Description:To apply please visit our website at http://www.bcbst.com/about/careers/openings/
This position is responsible for coordination, monitoring and implementation of the highly regulated Medicare second level appeals process (reconsiderations) conducted by RiverTrust Solutions as a Qualified Independent Contractor (QIC) for the Centers for Medicare & Medicaid Services (CMS). The position is accountable to monitor and research regulatory issues governing Medicare appeals as well as appropriately apply the appropriate standards in accordance with the Code of Federal Regulations. The incumbent will also be accountable for writing Administrative Law Judge (ALJ) position papers, developing decision letter templates, and monitoring the quality of RiverTrust's decision letters.

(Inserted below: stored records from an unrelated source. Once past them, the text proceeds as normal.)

(** * Conversational IVR simulator backend: session store and intent rules

    A shallow embedding of [backend/ivr_sim_backend.py]: the menu catalog
    [MENU_STRUCTURE], the keyword classifier [detect_intent], the optional
    [openai_fallback], and the four request handlers [start_call],
    [handle_dtmf], [conversation] and [end_call] over the two module-level
    containers [active_calls] (a dict) and [call_history] (a list).

    Conventions of the embedding.
    - A Python [str] is a [string]; a character is a code point below 256,
      and [str.lower], [str.isdigit] and [str.isspace] are Python's on that
      range. The literals holding a character above it (the dash in the
      booking and agent replies of [detect_intent]) are kept as the bytes of
      the source file; literals are only ever compared and returned.
    - [None] is [None]: an [Optional[str]] is an [option string].
    - The handlers mutate module globals; here they take the store and
      return the new one together with their result.
    - [random.randint] and [datetime.utcnow().isoformat()] are inputs of the
      handlers that use them. *)

From Stdlib Require Import ZArith Ascii.
From stdpp Require Import gmap strings list fin_maps pretty.

Local Open Scope string_scope.

(** ** Python string primitives *)

Module PyStr.

(** [c.isdigit()]: the decimal digits, and the superscripts two, three and
    one, the only other characters below 256 whose Unicode numeric type is
    Digit. *)
Definition isdigit (c : ascii) : bool :=
  let n := N_of_ascii c in
  ((48 <=? n) && (n <=? 57) || (n =? 178) || (n =? 179) || (n =? 185))%N.

(** [c.isspace()]: tab to carriage return, the four information separators,
    space, next-line and no-break space. *)
Definition isspace (c : ascii) : bool :=
  let n := N_of_ascii c in
  ((9 <=? n) && (n <=? 13) || (28 <=? n) && (n <=? 32)
   || (n =? 133) || (n =? 160))%N.

(** [c.lower()]: A-Z, and the accented capitals 192..222 except the
    multiplication sign 215, move up by 32. *)
Definition lower_char (c : ascii) : ascii :=
  let n := N_of_ascii c in
  if ((65 <=? n) && (n <=? 90)
      || (192 <=? n) && (n <=? 222) && negb (n =? 215))%N
  then ascii_of_N (n + 32) else c.

(** [s.lower()] *)
Fixpoint lower (s : string) : string :=
  match s with
  | EmptyString => EmptyString
  | String c s' => String (lower_char c) (lower s')
  end.

(** [k in t] on strings: [k] occurs in [t] as a contiguous run. *)
Fixpoint contains (k t : string) : bool :=
  String.prefix k t ||
  match t with
  | EmptyString => false
  | String _ t' => contains k t'
  end.

(** ["".join(ch for ch in t if ch.isdigit())] *)
Fixpoint digits_of (t : string) : string :=
  match t with
  | EmptyString => EmptyString
  | String c t' =>
      if isdigit c then String c (digits_of t') else digits_of t'
  end.

(** [s[:n]] *)
Fixpoint take (n : nat) (s : string) : string :=
  match n, s with
  | S n', String c s' => String c (take n' s')
  | _, _ => EmptyString
  end.

(** [s.lstrip()] *)
Fixpoint lstrip (s : string) : string :=
  match s with
  | EmptyString => EmptyString
  | String c s' => if isspace c then lstrip s' else s
  end.

(** [s.rstrip()] *)
Fixpoint rstrip (s : string) : string :=
  match s with
  | EmptyString => EmptyString
  | String c s' =>
      match rstrip s' with
      | EmptyString => if isspace c then EmptyString else String c EmptyString
      | r => String c r
      end
  end.

(** [s.strip()] *)
Definition strip (s : string) : string := rstrip (lstrip s).

(** Truth value of a string: empty is false. *)
Definition truthy (s : string) : bool :=
  match s with EmptyString => false | _ => true end.

(** [any(k in t for k in ks)] *)
Definition any_in (ks : list string) (t : string) : bool :=
  existsb (fun k => contains k t) ks.

(** The last character of a string, for the lemmas on [rstrip]. *)
Fixpoint last_char (s : string) : option ascii :=
  match s with
  | "" => None
  | String c "" => Some c
  | String _ s' => last_char s'
  end.

(** A word with a first and a last character, neither of them white
    space: what [strip] cannot cut into. *)
Definition solid (k : string) : bool :=
  match k with
  | String a _ => negb (isspace a)
  | "" => false
  end &&
  match last_char k with
  | Some c => negb (isspace c)
  | None => false
  end.

End PyStr.

(** ** Menu catalog *)

Record menu_option := {
  opt_message : string;
  opt_next : option string
}.

Record menu := {
  prompt : string;
  options : list (string * menu_option)
}.

Definition MENU_STRUCTURE : gmap string menu :=
  <["main" := {|
      prompt := "Welcome to Indian Railways Customer Support. You can say 'book ticket', 'train status' or 'refund'.";
      options := [
        ("booking", {| opt_message := "You selected Ticket Booking."; opt_next := Some "booking" |});
        ("train_status", {| opt_message := "You selected Train Status."; opt_next := Some "train_status" |});
        ("refund", {| opt_message := "You selected Refund Enquiry."; opt_next := Some "refund" |});
        ("agent", {| opt_message := "Connecting you to an agent."; opt_next := None |})
      ] |}]>
  (<["booking" := {|
      prompt := "Booking Menu. Say 'sleeper' or 'ac' or say 'back' to return.";
      options := [] |}]>
  (<["train_status" := {|
      prompt := "Please say or enter your 6-digit PNR number.";
      options := [] |}]>
  (<["refund" := {|
      prompt := "Refund Menu. Say 'cancelled' or 'tatkal' or say 'back' to return.";
      options := [] |}]> ∅))).

(** [MENU_STRUCTURE[m]["prompt"]]; the lookups in the source are all of the
    key ["main"], which is present, so the default is never taken. *)
Definition menu_prompt (m : string) : string :=
  match MENU_STRUCTURE !! m with
  | Some mn => prompt mn
  | None => ""
  end.

(** ** Intent classifier *)

Definition booking_reply : string :=
  "Sure — I can help with booking. Do you want Sleeper or AC class?".
Definition train_status_reply : string :=
  "Please tell me your 6-digit PNR number.".
Definition refund_reply : string :=
  "I can help with refunds. Is this for a cancelled train or a tatkal booking?".
Definition agent_reply : string :=
  "Okay — transferring you to an agent. Please hold.".

(** The f-string of the PNR rule. *)
Definition pnr_reply (pnr : string) : string :=
  "PNR " +:+ pnr +:+ " is CONFIRMED. Train AI101 from Mumbai to Delhi.".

The position is further challenged to improve the operating efficiency and quality of the reconsideration decision letter processes through the evaluation of workflow and audits, root cause analysis, trending, process improvement, reporting and effective utilization of resources. This position will interface directly with the Reconsiderations Manager and the Medical Director RiverTrust as well as other physician staff to obtain resolution of appeals and to provide education of CMS regulations and guidelines.

Functions
Conduct research, analyze and determine appropriate classification of appeal applying Medicare regulations and policies.
Respond to and process CMS reported complaints regarding reconsideration decisions collaboratively with appropriate internal departments and CMS.

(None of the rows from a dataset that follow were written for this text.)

(** * Route-Planner: the itinerary, animation and map-tour logic of [map_app.ts]

    A shallow embedding of the [MapApp] component's pure post-processing
    (totals, colour spectrum, duration text, table parser) and of its
    state-changing handlers (animation loop, tour list, file import/export,
    [handleMapQuery]), with the properties the specification states for them.

    Conventions.  JavaScript numbers that the code uses as counters, ids,
    metres and whole seconds are integers ([Z], [nat] for list positions);
    numbers that carry fractions (rates, delays, coordinates) are exact
    rationals ([Q]).  The rounding of a finite double to a neighbouring one
    is outside this reading; where rounding decides the result, in the colour
    spectrum, the computation is repeated on binary64 floats and compared.
    What doubles do beyond that is modelled where the code meets it: the
    counter of the view ids, which no longer counts from 2^53 on ([js_add]);
    the cost of fuel, a quotient that is [Infinity] or [NaN] when the MPG is
    0 ([jsnumber]); and a tour file that holds [Infinity], which is accepted
    and which [JSON.stringify] writes as [null] ([through_text]).
    Text that may hold any character is a list of
    UTF-16 code units; text built from ASCII literals and digits is a
    [string].  Objects of the mapping SDK (markers, polylines, locations,
    bounds) are records of what the component writes to or reads from them. *)

From Stdlib Require Import ZArith QArith Qround Qabs List String Ascii Bool Lia Lqa
  Permutation DecimalString.
From Stdlib Require Floats Uint63.
Import ListNotations.

(* ================================================================= *)
(** ** JavaScript built-ins used by the component *)

Module JS.

Open Scope string_scope.
Open Scope Z_scope.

Draft ALJ position papers in support of RiverTrust's reconsideration decisions on clinical, billing, and coding appeals.
Create templated language utilizing appropriate legal citations to be utilized by RiverTrust's adjudication staff.

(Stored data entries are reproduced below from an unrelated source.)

Lemma rawPcmToMsu_byte_order_witness :
  ∃ out,
    rawPcmToMsu loop_3_4 (Some intro_1_2) None store_intro_loop
      = (store_intro_loop ++ [out], Return (length store_intro_loop)) ∧
    (∀ (i : nat) (v : Z), elementsOf store_intro_loop intro_1_2 !! i = Some v →
       Z_of_byte <$> out !! (8 + 2 * i)%nat = Some (Z.shiftr v 8) ∧
       Z_of_byte <$> out !! (8 + 2 * i + 1)%nat = Some (v mod 256)) ∧
    (∀ (j : nat) (w : Z), elementsOf store_intro_loop loop_3_4 !! j = Some w →
       Z_of_byte <$> out !! (8 + Z.to_nat (ta_byteLength intro_1_2) + 2 * j)%nat
         = Some (w mod 256) ∧
       Z_of_byte <$> out
           !! (8 + Z.to_nat (ta_byteLength intro_1_2) + 2 * j + 1)%nat
         = Some (Z.shiftr w 8)).
Proof.
  apply (rawPcmToMsu_byte_order store_intro_loop loop_3_4 intro_1_2 None);
    valid_array.
Defined.

Lemma bufferBytes_lookup (h : Heap) (buffer : BufRef) (bytes : list byte) :
  h !! buffer = Some bytes → bufferBytes h buffer = bytes.
Proof. intros H. unfold bufferBytes. rewrite H. reflexivity. Qed.

Lemma bytesString_neq (raw expected : list byte) :
  raw ≠ expected →
  (bytesString raw =? bytesString expected)%string = false.
Proof.
  intros Hne. apply String.eqb_neq. intros Heq. apply Hne.
  exact (bytesString_inj _ _ Heq).
Qed.

(** C7. [msuToRawPcm] throws an [MsuError] on a buffer of at least four
    bytes that does not start with "MSU1", and on a 16-byte buffer that
    starts with "MSU1" and whose loop-point field is 1,000,000. *)
Theorem msuToRawPcm_rejects :
  (∀ (h : Heap) (msuBuffer : BufRef) (packLoop : bool) (bytes : list byte),
     h !! msuBuffer = Some bytes → (4 ≤ length bytes)%nat →
     take 4 bytes ≠ [x4d; x53; x55; x31] →
     msuToRawPcm msuBuffer packLoop h
       = (h, Throw (MsuError "Not an MSU1 file"))) ∧
  (∀ (h : Heap) (msuBuffer : BufRef) (packLoop : bool) (bytes : list byte),
     h !! msuBuffer = Some bytes → length bytes = 16%nat →
     take 4 bytes = [x4d; x53; x55; x31] →
     bytesToNumber (take 4 (drop 4 bytes)) = 1000000 →
     msuToRawPcm msuBuffer packLoop h
       = (h, Throw (MsuError ("Loop point (1000000) is larger than the " +:+
                              "number of samples in the file (4)")))).
Proof.
  split.
  - intros h msuBuffer packLoop bytes Hbytes%bufferBytes_lookup Hlen Hmagic.
    unfold msuToRawPcm.
    mstep ltac:(apply newDataView_whole).
    mstep ltac:(apply (getString_at _ _ (take 4 bytes) 0 4 [] (drop 4 bytes));
      cbn [dv_buffer dv_byteOffset dv_byteLength];
      [rewrite Hbytes; cbn [app]; symmetry; apply take_drop
      |rewrite length_take; lia | lia | reflexivity | rewrite Hbytes; lia]).
    change "MSU1" with (bytesString [x4d; x53; x55; x31]).
    rewrite (bytesString_neq _ _ Hmagic). reflexivity.
  - intros h msuBuffer packLoop bytes Hbytes%bufferBytes_lookup Hlen Hmagic Hloop.
    unfold msuToRawPcm.
    mstep ltac:(apply newDataView_whole).
    mstep ltac:(apply (getString_at _ _ (take 4 bytes) 0 4 [] (drop 4 bytes));
      cbn [dv_buffer dv_byteOffset dv_byteLength];
      [rewrite Hbytes; cbn [app]; symmetry; apply take_drop
      |rewrite length_take; lia | lia | reflexivity | rewrite Hbytes; lia]).
    rewrite Hmagic. cbn [bytesString negb].
    change (_ =? "MSU1")%string with true. cbn [negb].
    mstep ltac:(unfold getUint32;
      apply (getViewValue_at _ _ _ _ _ (take 4 bytes) (take 4 (drop 4 bytes))
               (drop 4 (drop 4 bytes)));
      cbn [dv_buffer dv_byteOffset dv_byteLength];
      [rewrite Hbytes, take_drop, take_drop; reflexivity
      |rewrite length_take, length_drop; lia | lia
      |rewrite length_take; lia | rewrite Hbytes; lia]).
    cbn [ordered]. rewrite Hloop.
    mstep ltac:(reflexivity).
    rewrite Hbytes, Hlen. reflexivity.
Qed.

Lemma msuToRawPcm_rejects_witness :
  msuToRawPcm 0 false store_msu0
    = (store_msu0, Throw (MsuError "Not an MSU1 file")) ∧
  msuToRawPcm 0 true store_msu_million
    = (store_msu_million,
       Throw (MsuError ("Loop point (1000000) is larger than the " +:+
                        "number of samples in the file (4)"))).
Proof.
  destruct msuToRawPcm_rejects as [Hmagic Hloop]. split.
  - apply (Hmagic store_msu0 0%nat false _ eq_refl).
    + simpl. lia.
    + simpl. discriminate.
  - apply (Hloop store_msu_million 0%nat true _ eq_refl); reflexivity.
Defined.

Lemma bytesString_magic (raw : list byte) (wave : string) :
  length raw = 4%nat →
  bytesString raw +:+ "/" +:+ wave = "RIFF/WAVE" →
  raw = [x52; x49; x46; x46].
Proof.
  intros Hlen Heq.
  destruct raw as [|a [|b [|c [|d [|]]]]]; try discriminate Hlen.
  apply bytesString_inj. cbn in Heq |- *.
  injection Heq as Ha Hb Hc Hd _. rewrite Ha, Hb, Hc, Hd. reflexivity.
Qed.

Lemma parseWavFile_rejects (h : Heap) (wavBuffer : BufRef) (bytes : list byte) :
  h !! wavBuffer = Some bytes → (12 ≤ length bytes)%nat →
  take 4 bytes ≠ [x52; x49; x46; x46] ∨
  bytesToNumber (take 4 (drop 4 bytes)) + 8 ≠ Z.of_nat (length bytes) →
  ∃ message, parseWavFile wavBuffer h = (h, Throw (WavError message)).
Proof.
  intros Hbytes%bufferBytes_lookup Hlen Hbad. unfold parseWavFile.
  mstep ltac:(apply newDataView_whole).
  mstep ltac:(apply (getString_at _ _ (take 4 bytes) 0 4 [] (drop 4 bytes));
    cbn [dv_buffer dv_byteOffset dv_byteLength];
    [rewrite Hbytes; cbn [app]; symmetry; apply take_drop
    |rewrite length_take; lia | lia | reflexivity | rewrite Hbytes; lia]).
  mstep ltac:(apply (getString_at _ _ (take 4 (drop 8 bytes)) 8 4
                       (take 8 bytes) (drop 4 (drop 8 bytes)));
    cbn [dv_buffer dv_byteOffset dv_byteLength];
    [rewrite Hbytes, take_drop, take_drop; reflexivity
    |rewrite length_take, length_drop; lia | lia
    |rewrite length_take; lia | rewrite Hbytes; lia]).
  destruct (String.eqb_spec
              (bytesString (take 4 bytes) +:+ "/" +:+
               bytesString (take 4 (drop 8 bytes))) "RIFF/WAVE")
    as [Hmagic|Hmagic]; cbn [negb]; [|eexists; reflexivity].
  destruct Hbad as [Hriff|Hsize].
  { exfalso. apply Hriff.
    eapply (bytesString_magic (take 4 bytes)); [|exact Hmagic].
    rewrite length_take. lia. }
  mstep ltac:(unfold getUint32;
    apply (getViewValue_at _ _ _ _ _ (take 4 bytes) (take 4 (drop 4 bytes))
             (drop 4 (drop 4 bytes)));
    cbn [dv_buffer dv_byteOffset dv_byteLength];
    [rewrite Hbytes, take_drop, take_drop; reflexivity
    |rewrite length_take, length_drop; lia | lia
    |rewrite length_take; lia | rewrite Hbytes; lia]).
  cbn [ordered dv_byteLength]. rewrite Hbytes.
  destruct (Z.eqb_spec (bytesToNumber (take 4 (drop 4 bytes)) + 8)
              (Z.of_nat (length bytes))) as [Heq|Hne]; [contradiction|].
  cbn [negb]. eexists. reflexivity.
Qed.

(** C4, on the code. On the MSU-1 file with loop point 1 and the samples
    1, 2, 3, 4, read without [packLoop], the object returned has no
    [loopPoint], its [intro] holds one sample value (1), not the first
    [1 * 2] values (1, 2), and its [loop] holds 3, 4: sample 2 is in
    neither. *)
Theorem msuToRawPcm_split_failing_input :
  msuToRawPcm 0 false store_msu_split =
  (store_msu_split,
   Return {| pcm_intro := Some {| ta_buffer := 0; ta_byteOffset := 8;
                                  ta_length := 1 |};
             pcm_loop := {| ta_buffer := 0; ta_byteOffset := 12;
                            ta_length := 2 |};
             pcm_loopPoint := None |}) ∧
  elementsOf store_msu_split
    {| ta_buffer := 0; ta_byteOffset := 8; ta_length := 1 |} = [1] ∧
  elementsOf store_msu_split
    {| ta_buffer := 0; ta_byteOffset := 12; ta_length := 2 |} = [3; 4].
Proof. repeat split; vm_compute; reflexivity. Qed.

(** C5, on the code. On the 16-byte MSU-1 file (two frames, four sample
    values) with loop point 3, the guard [loopPoint > (byteLength - 8) / 2]
    lets the loop point through: with [packLoop] the call returns loop
    point 3, without it the call throws a [RangeError], not an
    [MsuError]. *)
Theorem msuToRawPcm_bound_failing_input :
  msuToRawPcm 0 true store_msu_3 =
  (store_msu_3,
   Return {| pcm_intro := None;
             pcm_loop := {| ta_buffer := 0; ta_byteOffset := 8;
                            ta_length := 4 |};
             pcm_loopPoint := Some 3 |}) ∧
  msuToRawPcm 0 false store_msu_3 = (store_msu_3, Throw RangeError) ∧
  ¬ (3 * 2 ≤ (Z.of_nat (length (bufferBytes store_msu_3 0)) - 8) / 2).
Proof. repeat split; vm_compute; (reflexivity || discriminate || auto). Qed.

(** C3, on the code. With intro 1, 2 and loop body 3, 4,
    [rawPcmToMsu(loop, {intro})] followed by [msuToRawPcm] without
    [packLoop] returns an [intro] with the single element 256 (the bytes
    00 01 of the intro sample 1, stored most significant first, read in
    host order), the [loop] 3, 4 and no [loopPoint]. *)
Theorem msu_intro_round_trip_failing_input :
  elementsOf store_intro_loop intro_1_2 = [1; 2] ∧
  elementsOf store_intro_loop loop_3_4 = [3; 4] ∧
  ∃ h' msu r,
    rawPcmToMsu loop_3_4 (Some intro_1_2) None store_intro_loop
      = (h', Return msu) ∧
    msuToRawPcm msu false h' = (h', Return r) ∧
    elementsOf h' <$> pcm_intro r = Some [256] ∧
    elementsOf h' (pcm_loop r) = [3; 4] ∧
    pcm_loopPoint r = None.
Proof.
  split; [reflexivity|]. split; [reflexivity|].
  eexists _, _, _. split; [vm_compute; reflexivity|].
  split; [vm_compute; reflexivity|].
  repeat split; vm_compute; reflexivity.
Qed.

Lemma returns_rawPcmToMsu (pcm : Uint16Array) (intro : option Uint16Array)
    (loop : option Q) (h : Heap) :
  ∀ h' msu, rawPcmToMsu pcm intro loop h = (h', Return msu) → msu = length h.
Proof.
  intros h' msu. unfold rawPcmToMsu.
  erewrite bind_return by reflexivity.
  revert h' msu. apply (returns_bind (λ _, True)); [apply returns_any|intros view _].
  apply (returns_bind (λ _, True)); [apply returns_any|intros _ _].
  apply (returns_bind (λ _, True)); [apply returns_any|intros _ _].
  apply (returns_bind (λ _, True)); [apply returns_any|intros _ _].
  apply (returns_bind (λ _, True)); [apply returns_any|intros _ _].
  apply returns_ret. reflexivity.
Qed.

Lemma returns_rawPcmToWav (pcm : Uint16Array) (h : Heap) :
  ∀ h' wav, rawPcmToWav pcm h = (h', Return wav) → wav = length h.
Proof.
  intros h' wav. unfold rawPcmToWav.
  erewrite bind_return by reflexivity.
  revert h' wav.
  repeat (apply (returns_bind (λ _, True)); [apply returns_any|intros ? _]).
  apply returns_ret. reflexivity.
Qed.




(** * Further properties of the code *)

(** ** Bytes as samples *)

Lemma bytesSamples_lookup (data : list byte) :
  ∀ i : nat, (2 * i + 2 ≤ length data)%nat →
    bytesSamples data !! i = Some (bytesToNumber (take 2 (drop (2 * i) data))).
Proof.
  induction data as [data IH] using (induction_ltof1 _ (@length byte)).
  unfold ltof in IH. intros i Hi.
  destruct data as [|a [|b rest]]; cbn [length] in Hi; try lia.
  destruct i as [|i].
  - reflexivity.
  - cbn [bytesSamples lookup list_lookup].
    replace (2 * S i)%nat with (S (S (2 * i))) by lia. cbn [drop].
    apply IH; cbn [length]; lia.
Qed.

Lemma length_bytesSamples (data : list byte) :
  length (bytesSamples data) = (length data / 2)%nat.
Proof.
  induction data as [data IH] using (induction_ltof1 _ (@length byte)).
  unfold ltof in IH.
  destruct data as [|a [|b rest]]; [reflexivity..|].
  cbn [bytesSamples length]. rewrite IH by (cbn [length]; lia).
  change (S (S (length rest))) with (1 * 2 + length rest)%nat.
  rewrite Nat.div_add_l by lia. reflexivity.
Qed.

Develop, coordinate, implement, and monitor procedures outlining the operational workflow of appeals.
Develop consistent CMS required reporting methodologies and maintain reports.
Advise management of the impact of CMS and regulatory changes related to appeals, as well as establish implementation plans as appropriate.
Track, monitor and trend appeals, and provide recommendations for quality improvement and increased operational efficiencies to management.
Initiate internal consulting with related functional departments in order to analyze workflow and make recommendations for process improvement.
Act as liaison to Quality Management related to appeals processes working collaboratively on quality improvement activities in accordance with regulatory and applicable accrediting body requirements.
Develop and administer a training program to educate internal areas of appeals requirements.
Provide legal advice or clinical expertise to Reconsideration Department or Medical Director in reviewing, researching, investigating, and resolving all types of appeals.
Represent RiverTrust's and CMS's position on interpretation of law and legislative intent in ALJ Hearing proceedings. Participate in ALJ proceedings and recommend CMS's participation if necessary.
Communicate with appropriate parties regarding appeals issues, implications, and decisions.
Research and resolve written CMS or ALJ complex or multi-issue provider appeals.
Uses pertinent data and facts to identify and solve a range of problems within area of expertise.
Ability to work independently.

Qualifications:Bachelor's in Liberal Arts discipline or Science in Nursing required.
Experience as Paralegal or Certified Nurse Legal Consultant would be preferred.
J.D. (Law) or Master's of Science in Nursing (M.S.N.) would be highly preferred
Legal training or significant clinical experience with demonstrated writing experience supported by the any of the following experiences is required: Three (3) years health care law experience or two years of specialized work experience performing legal research supporting Medicare claims and/or appeals processing and/or hearings.
Two years experience in quality management and continuous process improvement preferred.
Proven ability to plan, organize, and coordinate multiple projects related to operational workflow.
Exceptional level of independence, organization, verbal and written communication, professional interaction and human relation skills, as well as analytical skills required.
2+ yrs professional experience with MS Office Suite - Word, Outlook, and Excel is required.